• [Exercise prompt]: Output, please, exactly those lines of the listing that come before the line with "(** ** The typing", along with that line itself.

• [Available data]:
(** What the index needs of the collaborators: the sorter permutes the
    rooms, the global cache answers with the room asked for, and removing
    the viewer from the heroes keeps the room's identifier. *)
Definition KeepsRooms {P : Conn.Package}
    (SortRooms : slice string → list (@Conn.RoomConnMetadata P)
                 → list (@Conn.RoomConnMetadata P)) : Prop :=
  (∀ sortBy l, SortRooms sortBy l ≡ₚ l) ∧
  (∀ roomID, Conn.meta_RoomID (Conn.LoadRoom roomID) = roomID) ∧
  (∀ m userID, Conn.meta_RoomID (Conn.RemoveHero m userID) = Conn.meta_RoomID m).

(** A connection with [windowRequest] as its muxed request and nothing
    loaded. *)
Definition windowConn : @Conn.ConnState sevenRoomsPackage :=
  Conn.setMuxedReq (Some windowRequest) (Conn.NewConnState "@alice:localhost").

(** A connection whose two rooms are not yet sorted, with an empty
    position map. *)
Definition unsortedConn : @Conn.ConnState sevenRoomsPackage :=
  Conn.setSortedJoinedRooms
    ((λ m : Conn.RoomMetadata unit,
        {| Conn.rcm_RoomMetadata := m : Conn.RoomMetadata (@Conn.MetaRest sevenRoomsPackage);
           Conn.rcm_CanonicalisedName := Conn.meta_RoomID m;
           Conn.rcm_HighlightCount := 0; Conn.rcm_NotificationCount := 0 |})
       <$> [exampleRoom "!g" 1; exampleRoom "!a" 50])
    (Conn.NewConnState "@alice:localhost").

(** ** The typing stream filter (src/sync3/streams/typing.go) *)

Record FilterTyping : Type := mkFilterTyping {
  ft_RoomID : string;
}.

(** [FilterTyping.Combine], on non-nil filters. *)
Definition FilterTyping_Combine (f other : FilterTyping) : FilterTyping :=
  if decide (ft_RoomID other ≠ "") then {| ft_RoomID := ft_RoomID other |}
  else {| ft_RoomID := ft_RoomID f |}.

(** ** The op replay tool (src/sync3/streams/typing.go, package main) *)

Module Replay.

Definition DELETED : string := "DELETED".

(** How a call ends: it returns, it panics (an index out of range), or it
    ends the process through [log.Fatalf] with a message. *)
Inductive Outcome (A : Type) : Type :=
  | Done (a : A)
  | Panic
  | Fatal (msg : string).
Arguments Done {A} a.
Arguments Panic {A}.
Arguments Fatal {A} msg.

Record List : Type := mkList {
  id : string;
  rooms : list string;
  deletedIndexes : gset Z;
  history : list string;
}.

Definition NewList (id : string) : List :=
  {| id := id; rooms := []; deletedIndexes := ∅; history := [] |}.

(** [l[i] = v] on a slice; [None] is the index-out-of-range panic. *)
Definition setAt {A} (l : list A) (i : Z) (v : A) : option (list A) :=
  if decide (0 ≤ i < Z.of_nat (length l)) then Some (<[Z.to_nat i := v]> l) else None.

(** [%v] of a slice of strings. *)
Definition showRooms (roomIDs : list string) : string :=
  "[" +:+ String.concat " " roomIDs +:+ "]".

Definition syncEntry (l : List) (roomIDs : list string) (start end_ : Z) : string :=
  "SYNC " +:+ id l +:+ " " +:+ pretty start +:+ " " +:+ pretty end_ +:+ " "
  +:+ showRooms roomIDs +:+ " ;".
(** * genmanifest.py: multi-architecture manifest generation

    A shallow embedding of [src/genmanifest.py] and the properties of its
    collector, CI context resolver, grouper and manifest writer.

    Python [str] values are Rocq strings; every character stands for one code
    point below 256.  Python dictionaries keep insertion order and are
    association lists whose keys are distinct.  JSON numbers are integers.
    What the interpreter and the operating system decide (directory
    traversal, reading and decoding a file, opening a file for writing,
    [str()] of a value that is not a string) is a parameter of the model. *)

From Stdlib Require Import String Ascii List ZArith Lia Bool.
From stdpp Require Import gmap strings list fin_maps.

Open Scope string_scope.
Open Scope list_scope.
Open Scope stdpp_scope.

(** ** Python string methods *)

Module PyStr.

(** [str.isspace] of one character, for code points below 256. *)
Definition isspace (c : ascii) : bool :=
  let n := nat_of_ascii c in
  ((9 <=? n)%nat && (n <=? 13)%nat) || ((28 <=? n)%nat && (n <=? 32)%nat)
  || (n =? 133)%nat || (n =? 160)%nat.

(** [s.lstrip()] *)
Fixpoint lstrip (s : string) : string :=
  match s with
  | EmptyString => EmptyString
  | String c s' => if isspace c then lstrip s' else s
  end.

(** [s.rstrip()] *)
Fixpoint rstrip (s : string) : string :=
  match s with
  | EmptyString => EmptyString
  | String c s' =>
      match rstrip s' with
      | EmptyString => if isspace c then EmptyString else String c EmptyString
      | r => String c r
      end
  end.

(** [s.strip()] *)
Definition strip (s : string) : string := lstrip (rstrip s).

(** Truth value of a string: the empty string is false. *)
Definition truthy (s : string) : bool :=
  match s with
  | EmptyString => false
  | String _ _ => true
  end.

(** [s.split(sep)] for a separator of one character. *)
Fixpoint split (sep : ascii) (s : string) : list string :=
  match s with
  | EmptyString => [EmptyString]
  | String c s' =>
      if Ascii.eqb c sep then EmptyString :: split sep s'
      else match split sep s' with
           | [] => [String c EmptyString]
           | piece :: pieces => String c piece :: pieces
           end
  end.

(** [s.startswith(p)] *)
Definition startswith (s p : string) : bool := String.prefix p s.

(** [s.endswith(suffix)] *)
Definition endswith (s suffix : string) : bool :=
  (String.length suffix <=? String.length s)%nat
  && String.eqb
       (substring (String.length s - String.length suffix)
                  (String.length suffix) s)
       suffix.

(** Scan for [s.replace(old, new)] with [old] not empty: [skip] characters
    of an occurrence already replaced are still to be dropped. *)
Fixpoint replace_scan (old new : string) (skip : nat) (s : string) : string :=
  match s with
  | EmptyString => EmptyString
  | String c s' =>
      match skip with
      | S k => replace_scan old new k s'
      | O =>
          if String.prefix old s
          then new +:+ replace_scan old new (String.length old - 1) s'
          else String c (replace_scan old new 0 s')
      end
  end.

(** With an empty [old], Python puts [new] before every character and at
    the end. *)
Fixpoint replace_empty (new s : string) : string :=
  match s with
  | EmptyString => new
  | String c s' => new +:+ String c (replace_empty new s')
  end.

(** [s.replace(old, new)] *)
Definition replace (s old new : string) : string :=
  match old with
  | EmptyString => replace_empty new s
  | String _ _ => replace_scan old new 0 s
  end.

Fixpoint count_scan (sub : string) (skip : nat) (s : string) : nat :=
  match s with
  | EmptyString => 0
  | String c s' =>
      match skip with
      | S k => count_scan sub k s'
      | O =>
          if String.prefix sub s
          then S (count_scan sub (String.length sub - 1) s')
          else count_scan sub 0 s'
      end
  end.

(** [s.count(sub)]: occurrences that do not overlap. *)
Definition count (s sub : string) : nat :=
  match sub with
  | EmptyString => S (String.length s)
  | String _ _ => count_scan sub 0 s
  end.

(** [s * n] *)
Fixpoint mul (s : string) (n : nat) : string :=
  match n with
  | O => EmptyString
  | S k => s +:+ mul s k
  end.

End PyStr.

(** ** [os.path] on a POSIX host *)

Definition os_sep : string := "/".

(** [os.path.join(a, b)] *)
Definition os_path_join (a b : string) : string :=
  if PyStr.startswith b os_sep then b
  else if negb (PyStr.truthy a) || PyStr.endswith a os_sep then a +:+ b
  else a +:+ os_sep +:+ b.

(** [os.path.basename(p)]: what follows the last separator. *)
Definition os_path_basename (p : string) : string :=
  List.last (PyStr.split "/" p) EmptyString.

(** ** Decoded JSON values and dictionaries *)

#[local] Unset Elimination Schemes.

Inductive json : Type :=
| JNull
| JBool (b : bool)
| JNum (n : Z)
| JStr (s : string)
| JArr (items : list json)
| JObj (fields : list (string * json)).

#[local] Set Elimination Schemes.

(** A dictionary with string keys, in insertion order. *)
Definition dict : Type := list (string * json).

(** [d.get(key)] as an option; [None] when the key is absent. *)
Fixpoint dict_lookup (key : string) (d : dict) : option json :=
  match d with
  | [] => None
  | (k, v) :: d' => if String.eqb k key then Some v else dict_lookup key d'
  end.

(** [d.get(key, dflt)] *)
Definition dict_get (d : dict) (key : string) (dflt : json) : json :=
  match dict_lookup key d with
  | Some v => v
  | None => dflt
  end.

(** [d[key] = v]: an existing key keeps its place. *)
Fixpoint dict_set (key : string) (v : json) (d : dict) : dict :=
  match d with
  | [] => [(key, v)]
  | (k, v0) :: d' =>
      if String.eqb k key then (k, v) :: d' else (k, v0) :: dict_set key v d'
  end.

(** [{**base, **data}]: the items of [data] are stored one after the other. *)
Definition dict_update (base data : dict) : dict :=
  fold_left (fun acc kv => dict_set (fst kv) (snd kv) acc) data base.

(** [v == s] for a string [s]: only the string [s] itself compares equal. *)
Definition eq_str (v : option json) (s : string) : bool :=
  match v with
  | Some (JStr t) => String.eqb t s
  | _ => false
  end.

(** Whether a value can be a dictionary key: lists and dictionaries are
    unhashable. *)
Definition hashable (v : json) : bool :=
  match v with
  | JArr _ | JObj _ => false
  | _ => true
  end.

(** Equality of two hashable values as dictionary keys: [True == 1] and
    [False == 0] in Python. *)
Definition key_eqb (a b : json) : bool :=
  match a, b with
  | JNull, JNull => true
  | JBool x, JBool y => Bool.eqb x y
  | JBool x, JNum n => Z.eqb n (if x then 1 else 0)
  | JNum n, JBool x => Z.eqb n (if x then 1 else 0)
  | JNum m, JNum n => Z.eqb m n
  | JStr s, JStr t => String.eqb s t
  | _, _ => false
  end.

(** ** The interpreter and the operating system *)

(** The exception classes the program can meet.  [OSError] stands for the
    class and its subclasses. *)
Inductive exn_class : Type :=
| JSONDecodeError
| OSError
| UnicodeDecodeError
| ValueError
| TypeError
| AttributeError.

(** What [open(filepath, "r")] followed by [json.load] gives: the decoded
    value, or an exception with its [str()]. *)
Inductive load_result : Type :=
| Loaded (data : json)
| LoadRaises (e : exn_class) (msg : string).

• [Answer]:
(** What the index needs of the collaborators: the sorter permutes the
    rooms, the global cache answers with the room asked for, and removing
    the viewer from the heroes keeps the room's identifier. *)
Definition KeepsRooms {P : Conn.Package}
    (SortRooms : slice string → list (@Conn.RoomConnMetadata P)
                 → list (@Conn.RoomConnMetadata P)) : Prop :=
  (∀ sortBy l, SortRooms sortBy l ≡ₚ l) ∧
  (∀ roomID, Conn.meta_RoomID (Conn.LoadRoom roomID) = roomID) ∧
  (∀ m userID, Conn.meta_RoomID (Conn.RemoveHero m userID) = Conn.meta_RoomID m).

(** A connection with [windowRequest] as its muxed request and nothing
    loaded. *)
Definition windowConn : @Conn.ConnState sevenRoomsPackage :=
  Conn.setMuxedReq (Some windowRequest) (Conn.NewConnState "@alice:localhost").

(** A connection whose two rooms are not yet sorted, with an empty
    position map. *)
Definition unsortedConn : @Conn.ConnState sevenRoomsPackage :=
  Conn.setSortedJoinedRooms
    ((λ m : Conn.RoomMetadata unit,
        {| Conn.rcm_RoomMetadata := m : Conn.RoomMetadata (@Conn.MetaRest sevenRoomsPackage);
           Conn.rcm_CanonicalisedName := Conn.meta_RoomID m;
           Conn.rcm_HighlightCount := 0; Conn.rcm_NotificationCount := 0 |})
       <$> [exampleRoom "!g" 1; exampleRoom "!a" 50])
    (Conn.NewConnState "@alice:localhost").

(** ** The typing stream filter (src/sync3/streams/typing.go) *)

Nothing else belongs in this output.